What to produce:
Where the word "then" occurs in a line of the data, return the whole line.

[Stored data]

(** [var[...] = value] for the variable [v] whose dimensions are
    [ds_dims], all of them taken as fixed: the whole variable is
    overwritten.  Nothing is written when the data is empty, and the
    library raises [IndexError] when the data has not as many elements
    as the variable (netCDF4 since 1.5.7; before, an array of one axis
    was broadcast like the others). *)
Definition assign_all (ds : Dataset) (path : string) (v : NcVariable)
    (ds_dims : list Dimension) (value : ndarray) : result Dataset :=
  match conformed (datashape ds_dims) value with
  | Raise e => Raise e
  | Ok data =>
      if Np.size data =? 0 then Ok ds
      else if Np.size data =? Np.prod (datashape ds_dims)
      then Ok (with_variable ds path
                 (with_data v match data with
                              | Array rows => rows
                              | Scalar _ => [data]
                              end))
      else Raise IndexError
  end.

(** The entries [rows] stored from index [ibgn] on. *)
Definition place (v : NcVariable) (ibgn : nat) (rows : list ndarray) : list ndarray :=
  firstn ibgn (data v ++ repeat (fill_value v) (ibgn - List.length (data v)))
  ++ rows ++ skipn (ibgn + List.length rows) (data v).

Written answer:
      if Np.size data =? 0 then Ok ds
      then Ok (with_variable ds path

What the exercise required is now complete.